THOMAS DIGGS THORP is a native son of Grant county and a citizen of excellent standing in this part of the state. His life in this county has been a widely useful one, and he has filled prominent places in public life during the years of his active career. In educational matters he was ever foremost, and he practiced law for some years in this county, but the great work of his life has been in the ministry of the Methodist Episcopal church, in which he was prominent for many years.


The parents of Thomas D. Thorp were Rev. Alfred and Becca (Moor- man) Thorp, both natives of North Carolina. The father and mother came to Indiana when children, locating first in Wayne county and coming on to Grant county in about 1832, when he settled on the farm which became the family homestead, and which is still in possession of the family, or rather is now owned by the youngest sister of Mr. Thorp of this review.


Rev. Alfred Thorp was a minister of the Wesleyan church and he organized the first Methodist Episcopal church in this vicinity, in which he was a preacher at the time of his death. He lived on his farm all his life, and to him and his wife were born ten children, four of whom are living today. They are briefly mentioned as follows: Mrs. Julia Ann Brookshire, now a resident of Pasadena, California ; Mrs. Ursula Double Tuttle, of Fairmount, Indiana ; Mrs. Mary P. Burnier, of Grant county ; and Thomas D. Thorp, of this review. The mother of these was a daughter of the Moorman family, as has already been mentioned, but she was closely connected with the Diggs family, famous in English history, representatives of which came to the colonies and came to be known among the First Families of Virginia.
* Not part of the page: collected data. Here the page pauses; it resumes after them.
(** [template.format( *args )] for templates built from literal text, the
    auto-numbered replacement field [{}] and the escapes [{{] and [}}].
    Python raises [IndexError] when the arguments run out and
    [ValueError] on a lone brace.  Numbered and named fields, conversions
    and format specs do not occur in this program; a template that uses
    them is refused. *)
Fixpoint str_format (template : string) (args : list string) : Outcome string :=
  match template with
  | EmptyString => Return EmptyString
  | String c rest =>
      if Ascii.eqb c "{" then
        match rest with
        | String d rest' =>
            if Ascii.eqb d "}" then
              match args with
              | a :: args' => map_outcome (String.append a) (str_format rest' args')
              | [] => Raise (Exception "IndexError"
                               "Replacement index 0 out of range for positional args tuple")
              end
            else if Ascii.eqb d "{" then
              map_outcome (String "{") (str_format rest' args)
            else Raise (Exception "NotImplementedError" "replacement field syntax")
        | EmptyString =>
            Raise (Exception "ValueError" "Single '{' encountered in format string")
        end
      else if Ascii.eqb c "}" then
        match rest with
        | String d rest' =>
            if Ascii.eqb d "}" then map_outcome (String "}") (str_format rest' args)
            else Raise (Exception "ValueError" "Single '}' encountered in format string")
        | EmptyString =>
            Raise (Exception "ValueError" "Single '}' encountered in format string")
        end
      else map_outcome (String c) (str_format rest args)
  end.

End Text.
Import Text.

(** ** Data model *)

(** [django.contrib.auth.models.User], with the columns of the framework's
    user table.  The receivers read [username] and [email] only. *)
Record User := {
  username : string;
  email : string;
  first_name : string;
  last_name : string;
  password : string;
  is_staff : bool;
  is_active : bool;
  is_superuser : bool
}.
Lemma run_alone_verifyEmail now tok w :
  run_alone 3 (VerifyEmail now tok) Called w
  = (Returned (verifyEmail now tok w).1, (verifyEmail now tok w).2).
Proof.
  destruct (List.find (live_token now tok)
              (rows (emailVerificationTokens (w_db w)))) as [r|] eqn:Hfind.
  - rewrite (verifyEmail_live_run _ _ _ r Hfind).
    cbn [run_alone]. rewrite (step_verify_called_live _ _ _ r Hfind).
    rewrite step_verify_found, step_verify_updated.
    unfold stored, logged. simpl. rewrite <- !app_assoc. reflexivity.
  - rewrite (verifyEmail_dead_run _ _ _ Hfind).
    cbn [run_alone]. rewrite (step_verify_called_dead _ _ _ Hfind).
    rewrite !step_returned. reflexivity.
Qed.
(** C2, as the code has it: of two calls of the same method with the same
    live token, the second fails when it starts after the first has
    returned; but the update that marks the token used is keyed by the row
    id alone, so when both calls select before either writes, both
    succeed. *)
Theorem same_token_twice_safe_in_sequence_not_interleaved
    (c1 c2 : consumer) (w : world) (r : token) (n m : nat) :
  same_method c1 c2 = true ->
  consumer_token c2 = consumer_token c1 ->
  unique_on tk_token (consumed_table c1 (w_db w)) = true ->
  r ∈ rows (consumed_table c1 (w_db w)) ->
  live_token (consumer_now c1) (consumer_token c1) r = true ->
  live_token (consumer_now c2) (consumer_token c1) r = true ->
  (let '(p1, p2, _) :=
     interleave (replicate (4 + n) true ++ replicate m false)
       c1 c2 Called Called w in
   succeeded p1 = true /\ succeeded p2 = false)
  /\ (let '(p1, p2, _) := interleave both_select_first c1 c2 Called Called w in
      succeeded p1 = true /\ succeeded p2 = true).
Proof.
  intros Hsame Htok Hu Hr Hlive1 Hlive2.
  destruct c1 as [now1 salt1 tok pw1 | now1 tok],
           c2 as [now2 salt2 tok2 pw2 | now2 tok2];
    try discriminate Hsame; simpl in Htok, Hu, Hr, Hlive1, Hlive2; subst tok2.
  - pose proof (find_live_unique _ _ _ _ Hu Hr Hlive1) as Hf1.
    pose proof (find_live_unique _ _ _ _ Hu Hr Hlive2) as Hf2.
    split.
    + rewrite interleave_first_alone, run_alone_add, run_alone_resetPassword.
      rewrite (resetPassword_live_run _ _ _ _ _ r Hf1). cbn [fst snd].
      rewrite run_alone_returned, interleave_second_alone.
      destruct m as [|m]; [done|]. cbn [run_alone].
      rewrite step_reset_called_dead
        by (simpl; eapply consumed_not_live; eassumption).
      rewrite run_alone_returned. done.
    + unfold both_select_first. cbn [interleave].
      rewrite (step_reset_called_live _ _ _ _ _ r Hf1).
      rewrite (step_reset_called_live _ _ _ _ _ r) by exact Hf2.
      rewrite !step_reset_found, !step_reset_hashed, !step_reset_updated.
      rewrite step_reset_found, step_reset_hashed, step_reset_updated.
      done.
  - pose proof (find_live_unique _ _ _ _ Hu Hr Hlive1) as Hf1.
    pose proof (find_live_unique _ _ _ _ Hu Hr Hlive2) as Hf2.
    split.
    + replace (4 + n)%nat with (3 + (1 + n))%nat by lia.
      rewrite interleave_first_alone, run_alone_add, run_alone_verifyEmail.
      rewrite (verifyEmail_live_run _ _ _ r Hf1). cbn [fst snd].
      rewrite run_alone_returned, interleave_second_alone.
      destruct m as [|m]; [done|]. cbn [run_alone].
      rewrite step_verify_called_dead
        by (simpl; eapply consumed_not_live; eassumption).
      rewrite run_alone_returned. done.
    + unfold both_select_first. cbn [interleave].
      rewrite (step_verify_called_live _ _ _ r Hf1).
      rewrite (step_verify_called_live _ _ _ r) by exact Hf2.
      rewrite !step_verify_found, !step_verify_updated, !step_returned.
      rewrite step_verify_found, step_verify_updated, step_returned.
      done.
Qed.
End RaceClaims.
The family was prominent in the history of the Old Dominion for more than a century. Rev. Thorp died in 1848, his widow surviving him until 1891.


Thomas D. Thorp received his education in the old Grant County Seminary and at Asbury (now DePauw) University, at Greencastle, Indiana, until his sophomore year, when he went to the Indiana State University at Bloomington, from which institution he was graduated. He taught school in Grant county for a number of years and for a brief time was engaged in the practice of law, after which he was for nine years county superintendent of schools. He is credited with the work of grading the country schools in the state of Indiana, a most advantageous step in rural education, as has been well proven since the work went into effect. Mr. Thorp then entered the ministry of the Methodist Episcopal church, and in the business of the church he was engaged for many years thereafter. He is now retired, however, and gives his entire attention to the care of his large property interests.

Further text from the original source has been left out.